The Commons public accounts committee said HM Revenue and Customs (HMRC) lost out on £5bn a year and tax avoidance firms were "running rings" around it.

HMRC said it had a "good track record" of defeating such schemes.

Meanwhile, Labour leader Ed Miliband says firms in the UK should publish the amount of tax they pay in the country.

Mr Miliband has already called for greater transparency in corporate tax bills, but speaking during a visit to Scandinavia, he said if international action failed to deliver a change in corporate behaviour, the government should take action at home.

'Boutique' schemes

The House of Commons Public Accounts Committee (PAC) report warned the taxman was losing the "game of cat and mouse" to clients and promoters of tax avoidance schemes as they deliberately took advantage of the time it takes HMRC to shut such schemes down.

HMRC must start publicly listing promoters and those who use their schemes, the committee said.

Jim Harra, director general of business tax at HMRC, says it is "well aware" of schemes and "who is promoting and using them".

Last year comedian Jimmy Carr said he had made a "terrible error of judgement" after it emerged that he had used a complex scheme to reduce his tax bill.
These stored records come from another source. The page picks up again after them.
(* ===== verification/SubagentMailbox.v ===== *)
(** * Messages survive a crash (manager.py, [restore_from_history])

    A child's message is published when it is queued and again when the parent
    has taken it in.  Whatever else the log holds, restoring it brings back the
    messages that were queued and neither delivered nor already visible in the
    conversation: none is lost, and none comes twice. *)

From S2P Require Import Prelude PyValue Lines Replay SubagentJobs SubagentHistory.

(** What the log says of the mailbox: messages queued and delivered, and events
    about anything else. *)
Inductive MailEvent := MailQueued (c : SubagentCommunication) | MailDelivered (c : SubagentCommunication) | MailOther (e : logged).

Definition is_other (e : logged) : Prop :=
  (e.1 <> $"subagent_communication_queued" /\ e.1 <> $"subagent_communication_delivered") \/ to_child e.2 = true.

Section Mailbox.
Context `{TextDigest} `{SecondsLaws} `{PyCoercions}.

Definition log_event (e : MailEvent) : logged :=
  match e with
  | MailQueued c => ($"subagent_communication_queued", communication_payload c)
  | MailDelivered c => ($"subagent_communication_delivered", communication_payload c)
  | MailOther e => e
  end.

Definition queued_of (l : list MailEvent) : list SubagentCommunication :=
  omap (fun e => match e with MailQueued c => Some c | _ => None end) l.
Definition delivered_of (l : list MailEvent) : list pystr :=
  omap (fun e => match e with MailDelivered c => Some (item_id c) | _ => None end) l.

(** The message in the session that restores it. *)
Definition renewed (p : ParentAgent) (c : SubagentCommunication) (h : pystr) : SubagentCommunication :=
  {| item_id := item_id c; seq := seq c; sender_agent_id := sender_agent_id c; sender_job_id := sender_job_id c;
     recipient_agent_id := recipient_agent_id c; content := content c; c_created_at := c_created_at c;
     c_generation := default 0 (session_generation p); kind := kind c; reply_to := reply_to c; content_hash := h |}.

Definition renewed_key (p : ParentAgent) (c : SubagentCommunication) : pydict :=
  communication_key (sender_agent_id c) (sender_job_id c) (recipient_agent_id c) (default 0 (session_generation p))
    (kind c) (reply_to c) (content c).

(** What [queue_to_parent] ensures of a message. *)
Record sound_message (p : ParentAgent) (c : SubagentCommunication) : Prop := {
  has_id : item_id c <> [];
  has_content : content c <> [] /\ strip (content c) = content c;
  has_sender : sender_agent_id c <> [] /\ recipient_agent_id c <> [];
  has_kind : kind c ∈ MESSAGE_KINDS;
  has_seq : 1 <= seq c;
  has_time : c_created_at c <> 0;
  has_hash : exists h, sorted_hash (renewed_key p c) = Ok h;
}.

Definition renew (p : ParentAgent) (c : SubagentCommunication) : SubagentCommunication :=
  renewed p c (match sorted_hash (renewed_key p c) with Ok h => h | Raise _ => [] end).

Lemma optional_str_given s : optional_str (of_optional_str s) = s.
Proof. by destruct s. Qed.

Lemma truthy_str s : s <> [] -> truthy (VStr s) = true.
Proof. by destruct s. Qed.

(** The round trip of one message. *)
Lemma restore_message_payload now p c : sound_message p c ->
  restore_message now p (item_id c) (communication_payload c) = Ok (Some (renew p c)).
Proof.
  intros [Hid [Hc Hs] [Hsend Hrec] Hk Hn Ht [h Hh]]. unfold restore_message, renew, renewed.
  cbv zeta.
  assert (Eg : forall k v, dget (communication_payload c) k = Some v -> dget_none (communication_payload c) k = v)
    by (intros k v E; unfold dget_none; by rewrite E).
  rewrite (Eg $"sender_agent_id" (VStr (sender_agent_id c)) eq_refl), (Eg $"recipient_agent_id" (VStr (recipient_agent_id c)) eq_refl),
    (Eg $"content" (VStr (content c)) eq_refl), (Eg $"kind" (VStr (kind c)) eq_refl), (Eg $"seq" (VInt (seq c)) eq_refl),
    (Eg $"created_at" (seconds (c_created_at c)) eq_refl), (Eg $"sender_job_id" (of_optional_str (sender_job_id c)) eq_refl),
    (Eg $"reply_to" (of_optional_str (reply_to c)) eq_refl).
  unfold text_or, int_or, seconds_or, seconds, str_or_empty.
  assert (Hkne : kind c <> []) by (intros E; rewrite E in Hk; by vm_compute in Hk; set_solver).
  rewrite !truthy_str by done. cbn [py_str]. rewrite Hs, bool_decide_eq_false_2 by done.
  rewrite seconds_truthy, bool_decide_eq_true_2 by done. rewrite !optional_str_given, bool_decide_eq_true_2 by done.
  assert (Et : truthy (VInt (seq c)) = true) by (cbn; apply negb_true_iff, Z.eqb_neq; lia).
  rewrite Et, seconds_of_text. cbn [py_int]. unfold renewed_key in Hh. cbn [mbind result_bind]. rewrite Hh. cbn [mbind result_bind].
  rewrite Z.max_r by done. unfold renewed_key. by rewrite Hh.
Qed.

(** ** The log *)

Definition entry_of (c : SubagentCommunication) : pystr * pydict := (item_id c, communication_payload c).

Lemma payload_item c : str_or_empty (dget_none (communication_payload c) $"item_id") = item_id c.
Proof. unfold str_or_empty, dget_none. cbn. by destruct (item_id c). Qed.

Lemma payload_to_parent c : to_child (communication_payload c) = false.
Proof. unfold to_child, dget_none, is_str. apply bool_decide_eq_false_2. by vm_compute. Qed.

Lemma collect_queued c0 c : item_id c <> [] -> item_id c ∉ (queued_messages c0).*1 ->
  queued_messages (collect_event c0 (log_event (MailQueued c))) = queued_messages c0 ++ [entry_of c]
  /\ delivered_messages (collect_event c0 (log_event (MailQueued c))) = delivered_messages c0.
Proof.
  intros Hi Hn. cbn [log_event collect_event].
  rewrite (bool_decide_eq_false_2 ($"subagent_communication_queued" = $"subagent_job_changed")) by (by vm_compute).
  rewrite bool_decide_eq_true_2 by done. rewrite payload_item, payload_to_parent.
  destruct (item_id c) as [|x i] eqn:E; [done|]. cbn [queued_messages delivered_messages]. split; [|done].
  rewrite <-E. rewrite <-E in Hn. clear E Hi. induction (queued_messages c0) as [|[k d] l IH]; [done|]. cbn.
  apply not_elem_of_cons in Hn as [Hn1 Hn2]. rewrite decide_False by (cbn in Hn1; congruence). by rewrite IH.
Qed.

Lemma collect_delivered c0 c : item_id c <> [] ->
  queued_messages (collect_event c0 (log_event (MailDelivered c))) = queued_messages c0
  /\ delivered_messages (collect_event c0 (log_event (MailDelivered c))) = item_id c :: delivered_messages c0.
Proof.
  intros Hi. cbn [log_event collect_event].
  rewrite (bool_decide_eq_false_2 ($"subagent_communication_delivered" = $"subagent_job_changed")) by (by vm_compute).
  rewrite (bool_decide_eq_false_2 ($"subagent_communication_delivered" = $"subagent_communication_queued")) by (by vm_compute).
  rewrite bool_decide_eq_true_2 by done. rewrite payload_item, payload_to_parent.
  by destruct (item_id c) as [|x i].
Qed.

Lemma collect_other c0 e : is_other e ->
  queued_messages (collect_event c0 e) = queued_messages c0 /\ delivered_messages (collect_event c0 e) = delivered_messages c0.
Proof.
  destruct e as [k d]. cbn. intros Ho. unfold collect_event.
  destruct Ho as [[H1' H2']|Ht]; cbn in *; [|rewrite Ht]; repeat case_bool_decide; try done; by repeat case_match.
Qed.

Definition sound_event (p : ParentAgent) (e : MailEvent) : Prop :=
  match e with MailQueued c => sound_message p c | MailDelivered c => item_id c <> [] | MailOther e => is_other e end.

Lemma collect_mail p l c0 : Forall (sound_event p) l -> NoDup ((queued_messages c0).*1 ++ map item_id (queued_of l)) ->
  let c := foldl collect_event c0 (map log_event l) in
  queued_messages c = queued_messages c0 ++ map entry_of (queued_of l)
  /\ forall i, i ∈ delivered_messages c <-> i ∈ delivered_of l \/ i ∈ delivered_messages c0.
Proof.
  revert c0. induction l as [|e l IH]; intros c0 Hs Hd.
  { cbn. split; [by rewrite app_nil_r|]. intros i. split; [by right|]. by intros [?%elem_of_nil|?]. }
  apply Forall_cons in Hs as [He Hs]. cbn [map foldl]. destruct e as [c|c|e].
  - cbn [queued_of omap list_omap map] in Hd. pose proof Hd as (Hd1 & Hd2 & Hd3)%NoDup_app.
    assert (Hn : item_id c ∉ (queued_messages c0).*1) by (intros Hx; apply (Hd2 _ Hx); by left).
    destruct (collect_queued c0 c (has_id p c He) Hn) as [Eq Ed].
    destruct (IH (collect_event c0 (log_event (MailQueued c))) Hs) as [IHq IHd].
    { rewrite Eq, fmap_app, <-app_assoc. exact Hd. }
    cbv zeta. rewrite IHq, Eq, <-app_assoc. split; [done|]. intros i. rewrite IHd, Ed. done.
  - destruct (collect_delivered c0 c He) as [Eq Ed].
    destruct (IH (collect_event c0 (log_event (MailDelivered c))) Hs) as [IHq IHd]; [by rewrite Eq|].
    cbv zeta. rewrite IHq, Eq. split; [done|]. intros i. rewrite IHd, Ed. cbn. rewrite !elem_of_cons. tauto.
  - destruct (collect_other c0 e He) as [Eq Ed].
    destruct (IH (collect_event c0 e) Hs) as [IHq IHd]; [by rewrite Eq|].
    cbv zeta. cbn [log_event]. rewrite IHq, Eq. split; [done|]. intros i. rewrite IHd, Ed. done.
Qed.

(** A message the restored session still has to see. *)
Definition undelivered (p : ParentAgent) (delivered : list pystr) (c : SubagentCommunication) : bool :=
  negb (bool_decide (item_id c ∈ delivered)) && negb (py_contains ($"item_id=" ++ item_id c) (conversation p)).

Lemma restore_messages_mail now p delivered delivered' l : Forall (sound_message p) l ->
  (forall i, i ∈ delivered' <-> i ∈ delivered) ->
  restore_messages now p delivered' (map entry_of l) = Ok (map (renew p) (filter (fun c => undelivered p delivered c = true) l)).
Proof.
  intros Hs Hd. induction Hs as [|c l Hc Hs IH]; [done|]. cbn [map restore_messages entry_of].
  rewrite (bool_decide_ext _ _ (Hd (item_id c))), filter_cons.
  assert (Eu : bool_decide (item_id c ∈ delivered) || py_contains ($"item_id=" ++ item_id c) (conversation p)
    = negb (undelivered p delivered c)) by (unfold undelivered; by rewrite negb_andb, !negb_involutive).
  rewrite Eu. destruct (undelivered p delivered c); cbn [negb].
  - rewrite decide_True by done. rewrite restore_message_payload by done. cbn [mbind result_bind]. rewrite IH. done.
  - rewrite decide_False by done. exact IH.
Qed.

(** C40: Messages survive a crash.  Restoring a log gives back, in the order in
    which they were queued, exactly the messages that were queued and neither
    delivered nor visible in the conversation, with their sender, recipient,
    content, kind and time, for the session that restores them. *)
Theorem undelivered_messages_return now p l :
  Forall (sound_event p) l -> NoDup (map item_id (queued_of l)) ->
  StronglySorted (fun a b => seq a <= seq b) (queued_of l) ->
  let expected := map (renew p) (filter (fun c => undelivered p (delivered_of l) c = true) (queued_of l)) in
  let c := collect (map log_event l) in
  restore_messages now p (delivered_messages c) (queued_messages c) = Ok expected
  /\ forall r, restore_log now p (map log_event l) = Ok r -> pending_messages r = expected.
Proof.
  intros Hs Hd Ho. cbv zeta. destruct (collect_mail p l nothing_collected Hs Hd) as [Eq Ed]. fold (collect (map log_event l)) in *.
  assert (Hq : Forall (sound_message p) (queued_of l)).
  { clear -Hs. induction Hs as [|[c|c|e] l He Hs IH]; cbn; try done. by constructor. }
  assert (E : restore_messages now p (delivered_messages (collect (map log_event l))) (queued_messages (collect (map log_event l)))
    = Ok (map (renew p) (filter (fun c => undelivered p (delivered_of l) c = true) (queued_of l)))).
  { rewrite Eq. cbn [queued_messages nothing_collected app]. apply restore_messages_mail; [done|]. intros i. rewrite Ed.
    cbn. split; [by intros [?|?%elem_of_nil]|by left]. }
  split; [exact E|]. intros r Hr. unfold restore_log in Hr. apply bind_ok in Hr as (js & _ & Hr). rewrite E in Hr.
  cbn [mbind result_bind] in Hr. apply bind_ok in Hr as (ds & _ & Hr). injection Hr as <-. cbn [pending_messages].
  apply stable_sort_id. revert Ho. generalize (queued_of l), (delivered_of l). clear. intros q dl Ho.
  induction Ho as [|c q Hl IH Hc]; [constructor|]. rewrite filter_cons.
  case_decide; [|exact IH]. cbn [map]. constructor; [exact IH|]. apply Forall_fmap, Forall_forall. intros c' [_ Hin]%list_elem_of_filter.
  cbn. apply Z.leb_le. by eapply Forall_forall in Hc.
Qed.
End Mailbox.

(** ** An example *)

(** A number of seconds is printed as one code point. *)
Definition coded_seconds : Seconds :=
  {| seconds_of v := match v with VFloat [t] => Ok t | VFloat _ => Ok 0 | _ => Raise (TypeError $"float") end;
     seconds_text t := if t =? 0 then $"0.0" else [t] |}.
#[local] Existing Instance coded_seconds.
Lemma coded_seconds_laws : @SecondsLaws coded_seconds.
Proof.
  split; intros t; cbn; destruct (t =? 0) eqn:E.
  - apply Z.eqb_eq in E as ->. done.
  - done.
  - apply Z.eqb_eq in E as ->. by vm_compute.
  - apply Z.eqb_neq in E. rewrite (bool_decide_eq_true_2 (t <> 0)) by done. cbn.
    rewrite !bool_decide_eq_false_2; [done|by intros [=]|by intros [=]].
Qed.
#[local] Existing Instances coded_seconds_laws strict_coercions.
#[local] Instance plain_digest : TextDigest := {| text_digest := fun s => s |}.

Definition example_message (i : pystr) (n : Z) : SubagentCommunication :=
  {| item_id := i; seq := n; sender_agent_id := $"sa_1"; sender_job_id := Some $"sj_1"; recipient_agent_id := $"root";
     content := $"found it"; c_created_at := 5; c_generation := 1; kind := $"milestone"; reply_to := None;
     content_hash := [] |}.
Definition example_mail : list MailEvent :=
  [MailQueued (example_message $"sc_1" 1); MailQueued (example_message $"sc_2" 2); MailDelivered (example_message $"sc_1" 1);
   MailOther ($"runtime_reset", [])].
Definition resuming_parent : ParentAgent :=
  {| p_agent_id := Some $"root"; session_generation := Some 3; current_session_id := None; active_goal := None;
     directory := []; conversation := [] |}.

Lemma undelivered_messages_return_witness : exists r,
  restore_log 9 resuming_parent (map log_event example_mail) = Ok r /\ map item_id (pending_messages r) = [$"sc_2"].
Proof.
  assert (Hs : Forall (sound_event resuming_parent) example_mail).
  { repeat constructor; try (by vm_compute); try (by intros [=]); try (vm_compute; eauto; fail).
    all: try (left; split; by intros [=]). all: try (cbn; unfold MESSAGE_KINDS; set_solver). }
  assert (Hd : NoDup (map item_id (queued_of example_mail))) by (apply (bool_decide_unpack _); by vm_compute).
  assert (Ho : StronglySorted (fun a b => seq a <= seq b) (queued_of example_mail)) by (repeat constructor; by vm_compute).
  destruct (undelivered_messages_return 9 resuming_parent example_mail Hs Hd Ho) as [_ Hr].
  destruct (restore_log 9 resuming_parent (map log_event example_mail)) as [r|e] eqn:E; [|revert E; by vm_compute].
  exists r. split; [done|]. rewrite (Hr r eq_refl). by vm_compute.
Defined.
The K2 tax-avoidance scheme Carr is said to have used enabled members to pay income tax rates as low as 1%.

Labour MP Margaret Hodge, who chairs the PAC, said: "Promoters of 'boutique' tax avoidance schemes, like the one brought to our attention by the case of Jimmy Carr, are running rings around HMRC.

"They create schemes which exploit loopholes in legislation or abuse available tax reliefs such as those intended to encourage investment in British films, and then sign up as many clients as possible, knowing that it will take time for HMRC to change the law and shut the scheme down."

Chas Roy-Chowdhury, head of tax at the Association of Chartered Certified Accountants, says naming and shaming is a dangerous game to play.

"Where do you draw the line?" he said.

"There isn't a clear cliff edge between what you could say is acceptable tax planning and what is unacceptable tax avoidance. I think there's some difficulty in terms of where do you pitch it in terms of where you name and shame."

Tax rules mean promoters must notify HMRC of new avoidance schemes, which has led to the swift closure of some, according to the PAC's report.

But it warned that officials did not know how many promoters were ignoring the requirement.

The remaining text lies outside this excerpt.